Set down exactly, from the records below, the line with "(forall m : M, part" through the line with "Hu) Hsuit w)|done].", and nothing else.
Segment Start: Raw data
(* ===== verification/PgTrace.v ===== *)
(** * The PostgreSQL trace store: [src/trace/pg/trace_store.go]

    A span is a row of [ddd_spans] ([src/pg/migrate.go]). The statements on the table
    are a parameter, [SpanTable]; [SpanTableLaws] is what PostgreSQL documents of them. *)

From S2P Require Import Prelude Errors Trace Pg SqlQuery.

Record span_row := mkSpanRow {
  sr_id : string;
  sr_trace_id : string;
  sr_parent_id : option string;
  sr_type : string;
  sr_name : string;
  sr_status : string;
  sr_error : option string;
  sr_started_at : Z;
  sr_duration_ns : Z }.

Class SpanTable (W Tx : Type) := {
  (** [INSERT INTO ddd_spans ...] *)
  spans_insert : option Tx -> context -> span_row -> GoM W error;
  (** [SELECT ... FROM ddd_spans WHERE trace_id = $1 ORDER BY started_at] *)
  spans_of_trace : option Tx -> context -> string -> GoM W (query_result span_row);
  (** [SELECT DISTINCT trace_id FROM ddd_spans WHERE 1=1 AND ...] *)
  spans_distinct : option Tx -> context -> list sql_cond -> list sql_arg -> GoM W (query_result string) }.

(** [corepg.NullString], and what is kept of a null one. *)
Definition row_of_span (sp : Span) : span_row :=
  mkSpanRow (SpanID sp) (TraceID sp) (NullString (ParentID sp)) (SpanType sp) (SpanName sp) (Status sp)
    (NullString (SpanError sp)) (StartedAt sp) (Duration sp).

Definition scan_span (r : span_row) : Span :=
  mkSpan (sr_id r) (sr_trace_id r) (match sr_parent_id r with Some p => p | None => "" end) (sr_type r) (sr_name r)
    (sr_status r) (match sr_error r with Some e => e | None => "" end) (sr_started_at r) (sr_duration_ns r).

Definition contains_pattern (s : string) : string :=
  String percent "" +:+ escapeLike s +:+ String percent "".

(** The query of [ListTraces]; [argIdx] is the number of the next placeholder. *)
Definition list_query (f : TraceFilter) : query_text :=
  let q := no_cond in
  let q := and_cond (negb (bool_decide (f_TraceID f = ""))) (CondEq "trace_id") (ArgText (f_TraceID f)) q in
  let q := and_cond (negb (bool_decide (f_Type f = ""))) (CondEq "type") (ArgText (f_Type f)) q in
  let q := and_cond (negb (bool_decide (f_Status f = ""))) (CondEq "status") (ArgText (f_Status f)) q in
  let q := and_cond (negb (time_is_zero (f_StartTime f))) (CondGe "started_at") (ArgTime (f_StartTime f)) q in
  let q := and_cond (negb (time_is_zero (f_EndTime f))) (CondLe "started_at") (ArgTime (f_EndTime f)) q in
  and_cond (negb (bool_decide (f_NameContains f = ""))) (CondLike "name")
    (ArgText (contains_pattern (f_NameContains f))) q.

(** The loops [for rows.Next()], and [rows.Err()] after them. *)
Fixpoint scan_rows {R T} (scan : R -> T) (what : string) (rows : list (R + goerr)) (rows_err : error) : result (list T) :=
  match rows with
  | [] => match rows_err with Some e => Err (EWrap (what +:+ ": ") e "") | None => Ok [] end
  | inr e :: _ => Err e
  | inl r :: rest =>
      match scan_rows scan what rest rows_err with Ok l => Ok (scan r :: l) | Err e => Err e end
  end.

Section Operations.
Context {W Tx : Type} `{!Has (tx_states Tx) W, !SpanTable W Tx}.

Definition pg_Close : GoM W error := mret None.

Definition pg_RecordSpan (ctx : context) (sp : Span) : GoM W error :=
  q ← GetQuerier (Tx := Tx) ctx;
  spans_insert q ctx (row_of_span sp).

Definition pg_GetTrace (ctx : context) (traceID : string) : GoM W (result (list Span)) :=
  q ← GetQuerier (Tx := Tx) ctx;
  rows ← spans_of_trace q ctx traceID;
  mret (match rows with
        | inr err => Err err
        | inl (rows, rows_err) =>
            match scan_rows scan_span "iterate spans" rows rows_err with
            | Ok [] => Err (trace_not_found traceID)
            | r => r
            end
        end).

Definition pg_ListTraces (ctx : context) (f : TraceFilter) : GoM W (result (list string)) :=
  q ← GetQuerier (Tx := Tx) ctx;
  let '(conds, args, _) := list_query f in
  rows ← spans_distinct q ctx conds args;
  mret (match rows with
        | inr err => Err err
        | inl (rows, rows_err) => scan_rows (fun i => i) "iterate traces" rows rows_err
        end).

(** Spans recorded one after the other, until one is refused. *)
Fixpoint record_spans (ctx : context) (l : list Span) : GoM W error :=
  match l with
  | [] => mret None
  | sp :: l =>
      e ← pg_RecordSpan ctx sp;
      match e with Some e => mret (Some e) | None => record_spans ctx l end
  end.
End Operations.

(** ** What PostgreSQL documents of the table *)

Definition span_text (col : string) (r : span_row) : option string :=
  if bool_decide (col = "trace_id") then Some (sr_trace_id r)
  else if bool_decide (col = "type") then Some (sr_type r)
  else if bool_decide (col = "status") then Some (sr_status r)
  else if bool_decide (col = "name") then Some (sr_name r)
  else None.
Definition span_time (col : string) (r : span_row) : option Z :=
  if bool_decide (col = "started_at") then Some (sr_started_at r) else None.

Definition resolve_row (time : Z -> Z) (r : span_row) : span_row :=
  mkSpanRow (sr_id r) (sr_trace_id r) (sr_parent_id r) (sr_type r) (sr_name r) (sr_status r) (sr_error r)
    (time (sr_started_at r)) (sr_duration_ns r).

Definition table_rows (m : gmap string span_row) : list span_row := map snd (map_to_list m).

(** [sr_id] is the primary key; times have the resolution [spans_time]. The order of rows
    that started at the same time, and that of distinct values, is not specified. *)
Class SpanTableLaws (W Tx : Type) `{!Has (tx_states Tx) W, !SpanTable W Tx} := {
  spans_ok : W -> Prop;
  spans_usable : context -> Prop;
  span_rows : W -> gmap string span_row;
  spans_time : Z -> Z;
  spans_like : string -> string -> bool;
  spans_like_laws :: LikeLaws spans_like;
  spans_leads (w w' : W) (rows : gmap string span_row) : Prop := spans_ok w' /\ span_rows w' = rows;
  spans_insert_law : forall ctx w r, spans_ok w -> spans_usable ctx ->
    exists w', match span_rows w !! sr_id r with
      | None => spans_insert (querier_at ctx w) ctx r w = (Done None, w') /\
          spans_leads w w' (<[sr_id r := resolve_row spans_time r]> (span_rows w))
      | Some _ => exists e, spans_insert (querier_at ctx w) ctx r w = (Done (Some e), w') /\
          spans_leads w w' (span_rows w)
      end;
  spans_of_trace_law : forall ctx w t, spans_ok w -> spans_usable ctx ->
    exists l w', spans_leads w w' (span_rows w) /\
      spans_of_trace (querier_at ctx w) ctx t w = (Done (inl (map inl l, None)), w') /\
      l ≡ₚ List.filter (fun r => bool_decide (sr_trace_id r = t)) (table_rows (span_rows w)) /\
      Sorted (fun a b => sr_started_at a <= sr_started_at b)%Z l;
  spans_distinct_law : forall ctx w conds args, spans_ok w -> spans_usable ctx -> Forall (cond_typed args) conds ->
    exists ids w', spans_leads w w' (span_rows w) /\
      spans_distinct (querier_at ctx w) ctx conds args w = (Done (inl (map inl ids, None)), w') /\ NoDup ids /\
      forall t, t ∈ ids <-> exists r, r ∈ table_rows (span_rows w) /\ sr_trace_id r = t /\
        forallb (cond_holds span_text span_time spans_time spans_like args r) conds = true }.

(** ** What the store promises *)

(** One span that meets every criterion that is set. *)
Definition span_matches (f : TraceFilter) (sp : Span) : bool :=
  (bool_decide (f_TraceID f = "") || bool_decide (TraceID sp = f_TraceID f)) &&
  (bool_decide (f_Type f = "") || bool_decide (SpanType sp = f_Type f)) &&
  (bool_decide (f_Status f = "") || bool_decide (Status sp = f_Status f)) &&
  (time_is_zero (f_StartTime f) || negb (time_before (StartedAt sp) (f_StartTime f))) &&
  (time_is_zero (f_EndTime f) || negb (time_after (StartedAt sp) (f_EndTime f))) &&
  (bool_decide (f_NameContains f = "") || str_contains (SpanName sp) (f_NameContains f)).
(** What the inserts of one transaction do. *)
Lemma appendEvents_run ctx t id v i evts rows w :
  table_ok w -> session t w = Some rows -> NoDup (map ev_key rows) ->
  (0 <= v)%Z -> (0 <= i)%Z -> (v + i + zlen evts <= max_stream)%Z ->
  exists err w', appendEvents sql_state json_Marshal ctx (Some t) id v i evts w = (Done err, w') /\
    table_ok w' /\ rows_in w' = rows_in w /\
    match err with
    | None => exists new, session t w' = Some (rows ++ new) /\ rows_for (v + i) evts new /\
                NoDup (map ev_key (rows ++ new))
    | Some e => Forall (fun e => exists d, json_Marshal e = Ok d) evts ->
                errors_Is (TDomain "CONCURRENCY") e = true /\
                ~ NoDup (map ev_key rows ++ new_keys (v + i) evts)
    end.
Proof.
  revert i rows w. induction evts as [|e evts IH]; intros i rows w Hok Hs Hnd Hv Hi Hmax; cbn [appendEvents].
  { exists None, w. split_and!; [done..|]. exists []. by rewrite app_nil_r. }
  rewrite zlen_cons in Hmax. pose proof (zlen_nonneg evts) as Hlen.
  destruct (json_Marshal e) as [d|err] eqn:Hd.
  2:{ do 2 eexists. split; [reflexivity|]. split_and!; [done..|].
      intros Hall. inversion Hall as [|? ? [d' Hd'] _]; subst. congruence. }
  assert ((v +i i) +i 1 = v + i + 1)%Z as ->.
  { rewrite (int_add_id v i), int_add_id; unfold max_stream, in_int64, two63 in *; lia. }
  assert (i +i 1 = i + 1)%Z as -> by (rewrite int_add_id; unfold max_stream, in_int64, two63 in *; lia).
  unfold_go. assert (0 <= v + i + 1 <= max_stream)%Z as Hver by lia.
  destruct (ev_insert_law t ctx w rows (AggregateID (MetadataOf e)) (EventNameOf e) d (OccurredAt (MetadataOf e))
    (v + i + 1) (CorrelationID (MetadataOf e)) (CausationID (MetadataOf e)) Hok Hs Hver)
    as (w1 & [Hok1 Hc1] & Hins).
  case_bool_decide as Hin.
  - destruct Hins as (err & -> & Hst). do 2 eexists. split; [reflexivity|]. split_and!; [done..|].
    intros _. unfold IsUniqueViolation. cbn [mbind option_bind]. rewrite Hst. cbn. split; [done|].
    intros [_ [Hx _]]%NoDup_app. apply (Hx _ Hin). left.
  - destruct Hins as (n & oc' & _ & -> & Hs1).
    set (r := mkEventRow n _ _ _ _ _ _ _) in Hs1.
    destruct (IH (i + 1)%Z _ w1 Hok1 Hs1) as (err & w2 & -> & Hok2 & Hc2 & Hres); [|lia..|].
    { rewrite map_app. apply NoDup_app. split; [done|]. split; [|apply NoDup_singleton].
      intros x Hx ->%list_elem_of_singleton. by apply Hin. }
    do 2 eexists. split; [reflexivity|]. split; [done|]. split; [congruence|].
    rewrite Z.add_assoc in Hres. destruct err as [err|].
    + intros Hall. inversion Hall; subst. destruct Hres as [Hc Hn]; [done|]. split; [done|].
      cbn [new_keys]. rewrite map_app, <- app_assoc in Hn. exact Hn.
    + destruct Hres as (new & Hs2 & Hf & Hn2). exists (r :: new). rewrite <- app_assoc in Hs2, Hn2.
      split_and!; [done| |done]. split; [|done]. exists d. by split_and!.
Qed.

Lemma get_state_none ctx (w : W) :
  pgTx ctx = None -> get_state (Tx := Tx) ctx w = (Done None, w).
Proof. intros Hc. unfold get_state. by rewrite Hc. Qed.
(** Where the replay starts: from the row of the table, or from a fresh aggregate. *)
Lemma load_start w log id :
  db_sim w log -> (zlen (mget [] log id) <= max_stream)%Z ->
  let l := mget [] log id in
  exists w1, db_sim w1 log /\ rows_of w1 = rows_of w /\
    exists y v n, ES_Load (Tx := Tx) r ctx id w =
      (match es_Load ctx id v w1 with
       | (Done (Ok evs), w2) => (Done (after_events id y v evs), w2)
       | (Done (Err err), w2) => (Done (y, Some (EWrap ("load events for aggregate " +:+ id +:+ ": ") err "")), w2)
       | (Panicked why, w2) => (Panicked why, w2)
       end) /\
      (l = [] <-> drop n l = [] /\ (v < 0)%Z) /\
      LoadFromHistory (reconstructor r id) (take n l) = (replayed y, None) /\
      UncommittedEvents (root y) = [] /\
      match rows_of w !! id with
      | Some (_, _, v) => SnapshotVersion (root y) = v | None => (SnapshotVersion (root y) < 0)%Z end /\
      (exists w2, es_Load ctx id v w1 = (Done (Ok (drop n l)), w2) /\ es_ok w2 /\ stream_extends es_stream w1 w2 id []).
Proof.
  intros Hd Hlen l. fold l in Hlen. destruct (snap_select_law ctx w id (es_typeName r) (d_table _ _ Hd) Htab) as (w1 & Hl1 & Hsel).
  pose proof (snap_frame _ _ _ Hd Hl1) as Hd1. destruct Hl1 as (Hok1 & Hr1 & _).
  exists w1. split; [done|]. split; [done|].
  unfold ES_Load, loadSnapshot. unfold_go. rewrite GetQuerier_at. cbv beta iota. rewrite Hsel. cbv beta iota.
  destruct (rows_of w !! id) as [[[ty d] v]|] eqn:Hrow.
  - pose proof (d_rows _ _ Hd _ _ Hrow) as (-> & Hv & y0 & Hdes & Hu & Ht). fold l in Hv, Ht.
    rewrite bool_decide_eq_true_2 by done. rewrite Hdes.
    exists (at_snapshot v y0), v, (Z.to_nat v). split; [|split; [|split; [|split; [|split]]]].
    + destruct (es_Load ctx id v w1) as [[[evs|err]|why] w2]; [|done..].
      unfold after_events. destruct (_ && _)%bool; [done|]. by destruct (LoadFromHistory _ evs) as [? [?|]].
    + split; [intros Hn; rewrite Hn, zlen_nil in Hv; lia|lia].
    + rewrite replayed_snapshot; [done|].
      destruct (load_root _ _ _ _ Ht (fresh_in_int64 id)) as (_ & _ & _ & Hver).
      specialize (Hver eq_refl). rewrite recon_root in Hver. unfold replayed in Hver.
      autorewrite with go_rw in Hver. cbn in Hver. unfold Version. rewrite Hver.
      unfold zlen. rewrite length_take_le by (unfold zlen in Hv; lia).
      rewrite int_add_id; [lia|]. apply small_in_int64. lia.
    + unfold at_snapshot. by autorewrite with go_rw.
    + unfold at_snapshot. by autorewrite with go_rw.
    + unfold l. rewrite <- (d_streams _ _ Hd1). apply es_load_ok; [apply Hd1|done|lia].
  - exists (reconstructor r id), (-1)%Z, 0. split; [|split; [|split; [|split; [|split]]]].
    + change (is_no_rows sql_ErrNoRows) with true.
      destruct (es_Load ctx id (-1) w1) as [[[evs|err]|why] w2]; [|done..].
      unfold after_events. destruct (_ && _)%bool; [done|]. by destruct (LoadFromHistory _ evs) as [? [?|]].
    + rewrite drop_0. split; [done|by intros [? _]].
    + by rewrite take_0, replayed_fresh.
    + by rewrite recon_root.
    + by rewrite recon_root.
    + rewrite drop_0. unfold l. rewrite <- (d_streams _ _ Hd1). apply es_load_start; [apply Hd1|done].
Qed.
(** ** Properties *)

(** C15: The contract of repositories holds for all four: for aggregates of any type that start without
    history, to which every event of the suite applies, and which serialize, the CRUD repository in
    memory and the one on PostgreSQL pass every test of their suite from a repository without
    aggregates (a saved aggregate is found, a missing one is not found, a duplicate is a concurrency
    error after which the loaded aggregate can still be saved), and the event-sourced repository in
    memory and the one on PostgreSQL, at any snapshot interval, pass theirs, if the function that
    the caller gives applies one event. *)
Theorem repository_contract {T E D Dat} `{!AggregateRef T E, !AggregateRefLaws T E, !Event E}
    {M} `{!Clock M, !Has (InMemoryRepository T D) M, !HasLaws (InMemoryRepository T D) M}
    {W Tx} (sql_state : goerr -> option string) `{!Clock W, !Has (tx_states Tx) W}
    `{!SnapshotTable W Tx Dat, HST : !SnapshotTableLaws W Tx Dat sql_state}
    `{!AggregateEventStore W E, HES : !AggregateEventStoreLaws W E, !LoadsFromStart W E, !SharedDatabase W Tx E Dat sql_state}
    (s : SnapshotSerializer T D) `{!SerializerLaws s} (r : PgRepository T Dat) `{!SerializerLaws (repo_serializer r)}
    (er : PgEventSourcedRepository T Dat) `{HER : !RepositoryLaws er}
    (setFields : option (T -> T)) (mk : BaseEvent -> E) (fm : T -> GoM M T) (fw : T -> GoM W T) (nothing : T)
    (m : M) (w : W) :
  let newAgg := fun i => Done (reconstructor er i) in
  let rows := snap_rows (Tx := Tx) (Dat := Dat) (sql_state := sql_state) in
  (forall a, exists d, Serialize s a = Ok d) -> (forall a, exists d, Serialize (repo_serializer r) a = Ok d) ->
  suited newAgg setFields mk ->
  (forall m : M, part (S := InMemoryRepository T D) (now m).2 = part m) ->
  snap_usable (W := W) (Tx := Tx) (Dat := Dat) (sql_state := sql_state) Background ->
  es_usable (W := W) (E := E) Background ->
  (forall m i, exists e m', fm (reconstructor er i) m = (Done (ApplyChange (reconstructor er i) e).1, m') /\
     part (S := InMemoryRepository T D) m' = part m /\ aggregate_id e = i /\ (ApplyChange (reconstructor er i) e).2 = None) ->
  (forall w log i, db_sim (Tx := Tx) sql_state er w log ->
     exists e w', fw (reconstructor er i) w = (Done (ApplyChange (reconstructor er i) e).1, w') /\
       db_sim (Tx := Tx) sql_state er w' log /\ aggregate_id e = i /\ (ApplyChange (reconstructor er i) e).2 = None) ->
  part m = mkRepo ∅ s -> snap_ok (Tx := Tx) (Dat := Dat) (sql_state := sql_state) w -> es_ok (E := E) w ->
  rows w = ∅ -> (forall i, es_stream (E := E) w i = []) ->
  passing (TestRepositoryContract (memory_crud (D := D)) newAgg setFields mk) m (fun _ _ => True) /\
  passing (TestRepositoryContract (pg_crud (Tx := Tx) sql_state r) newAgg setFields mk) w (fun _ _ => True) /\
  passing (TestEventSourcingRepositoryContract newAgg (memory_sourced (D := D) nothing) (Some fm)) m (fun _ _ => True) /\
  passing (TestEventSourcingRepositoryContract newAgg (pg_sourced (Tx := Tx) sql_state er) (Some fw)) w (fun _ _ => True).
Proof.
  intros newAgg rows Hs Hr Hsuit Hclock Hu Heu Hfm Hfw Hm Hw Hew Hrows Hstr.
  assert (repository_ok s (part m)) as Hmem by by rewrite Hm; split; [apply map_Forall_empty|].
  split; [|split; [|split]].
  - eapply passing_conseq; [apply (crud_contract_passes _ _ _ _ (HR := memory_crud_laws Hclock s Hs) Hsuit m Hmem)|done].
    unfold rl_rows. cbn. by rewrite Hm.
  - eapply passing_conseq; [apply (crud_contract_passes _ _ _ _ (HR := pg_crud_laws sql_state r Hr Hu) Hsuit w)|done].
    + split; [exact Hw|]. unfold rows in Hrows. rewrite Hrows. apply map_Forall_empty.
    + unfold rl_rows. cbn. unfold rows in Hrows. by rewrite Hrows.
  - eapply passing_conseq; [eapply (es_contract_passes _ (reconstructor er) (HR := memory_sourced_laws s Hs _ (recon_root (r := er)) nothing) _ fm m); [done| |]|done].
    + intros m' log i [H1 H2]. destruct (Hfm m' i) as (e & m'' & H3 & H4 & H5 & H6).
      exists (ApplyChange (reconstructor er i) e).1, e, m''. split; [done|]. split; [by split; rewrite H4|].
      split; [done|]. by rewrite <- H6, <- surjective_pairing.
    + split; [done|]. by rewrite Hm.
  - eapply passing_conseq; [eapply (es_contract_passes _ (reconstructor er) (HR := pg_sourced_laws sql_state er Heu Hu) _ fw w); [done| |]|done].
    + intros w' log i [H1 H2]. destruct (Hfw w' log i H1) as (e & w'' & H3 & H4 & H5 & H6).
      exists (ApplyChange (reconstructor er i) e).1, e, w''. split; [done|]. split; [by split|].
      split; [done|]. by rewrite <- H6, <- surjective_pairing.
    + split; [|apply map_Forall_empty]. split; [done|done| |].
      * intros i. by rewrite Hstr.
      * intros i rw Hrw. unfold rows in Hrows. by rewrite Hrows in Hrw.
Qed.
Definition marshal (v : value) : string + goerr :=
  match v with VNil => inl "null" | VText s => inl ("t" +:+ s) end.
Definition unmarshal_any (d : string) : result value :=
  match d with String _ s => Ok (VText s) | "" => Err (ENew "unexpected end of JSON input") end.
Definition unmarshal (d : string) (_ : value) : result value := unmarshal_any d.
Definition store : PgJobStore := mkPgJobStore None.

Record world := mkWorld { time : Z; table : gmap string job_row; txs : tx_states unit }.
#[export] Instance demo_clock : Clock world := fun w => (time w, mkWorld (time w + 1) (table w) (txs w)).
#[export] Instance demo_txs : Has (tx_states unit) world :=
  { part := txs; set_part t w := mkWorld (time w) (table w) t }.
Definition set_table (t : gmap string job_row) (w : world) : world := mkWorld (time w) t (txs w).

#[export] Instance demo_table : JobTable world unit := {
  jobs_insert _ _ r := fun w =>
    match table w !! jr_id r with
    | Some _ => (Done (Some (ENew "duplicate key")), w)
    | None => (Done None, set_table (<[jr_id r := stored_row (fun d => d) (fun t => t) r]> (table w)) w)
    end;
  jobs_update _ _ i u := fun w =>
    match table w !! i with
    | Some r => (Done (inl (inl 1%Z)), set_table (<[i := updated_row (fun d => d) (fun t => t) u r]> (table w)) w)
    | None => (Done (inl (inl 0%Z)), w)
    end;
  jobs_select _ _ i := fun w =>
    (Done (match table w !! i with Some r => inl r | None => inr sql_ErrNoRows end), w);
  jobs_list _ _ st := fun w =>
    (Done (inl (map inl (List.filter (fun r => bool_decide (jr_status r = st)) (map snd (map_to_list (table w)))), None)), w);
  jobs_delete _ _ i := fun w =>
    match table w !! i with
    | Some _ => (Done (inl (inl 1%Z)), set_table (delete i (table w)) w)
    | None => (Done (inl (inl 0%Z)), w)
    end;
  executions_insert _ _ _ := mret None }.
Segment End: Raw data
- **Written solution**
  (forall m : M, part (S := InMemoryRepository T D) (now m).2 = part m) ->
  snap_usable (W := W) (Tx := Tx) (Dat := Dat) (sql_state := sql_state) Background ->
  es_usable (W := W) (E := E) Background ->
  (forall m i, exists e m', fm (reconstructor er i) m = (Done (ApplyChange (reconstructor er i) e).1, m') /\
     part (S := InMemoryRepository T D) m' = part m /\ aggregate_id e = i /\ (ApplyChange (reconstructor er i) e).2 = None) ->
  (forall w log i, db_sim (Tx := Tx) sql_state er w log ->
     exists e w', fw (reconstructor er i) w = (Done (ApplyChange (reconstructor er i) e).1, w') /\
       db_sim (Tx := Tx) sql_state er w' log /\ aggregate_id e = i /\ (ApplyChange (reconstructor er i) e).2 = None) ->
  part m = mkRepo ∅ s -> snap_ok (Tx := Tx) (Dat := Dat) (sql_state := sql_state) w -> es_ok (E := E) w ->
  rows w = ∅ -> (forall i, es_stream (E := E) w i = []) ->
  passing (TestRepositoryContract (memory_crud (D := D)) newAgg setFields mk) m (fun _ _ => True) /\
  passing (TestRepositoryContract (pg_crud (Tx := Tx) sql_state r) newAgg setFields mk) w (fun _ _ => True) /\
  passing (TestEventSourcingRepositoryContract newAgg (memory_sourced (D := D) nothing) (Some fm)) m (fun _ _ => True) /\
  passing (TestEventSourcingRepositoryContract newAgg (pg_sourced (Tx := Tx) sql_state er) (Some fw)) w (fun _ _ => True).
Proof.
  intros newAgg rows Hs Hr Hsuit Hclock Hu Heu Hfm Hfw Hm Hw Hew Hrows Hstr.
  assert (repository_ok s (part m)) as Hmem by by rewrite Hm; split; [apply map_Forall_empty|].
  split; [|split; [|split]].
  - eapply passing_conseq; [apply (crud_contract_passes _ _ _ _ (HR := memory_crud_laws Hclock s Hs) Hsuit m Hmem)|done].
    unfold rl_rows. cbn. by rewrite Hm.
  - eapply passing_conseq; [apply (crud_contract_passes _ _ _ _ (HR := pg_crud_laws sql_state r Hr Hu) Hsuit w)|done].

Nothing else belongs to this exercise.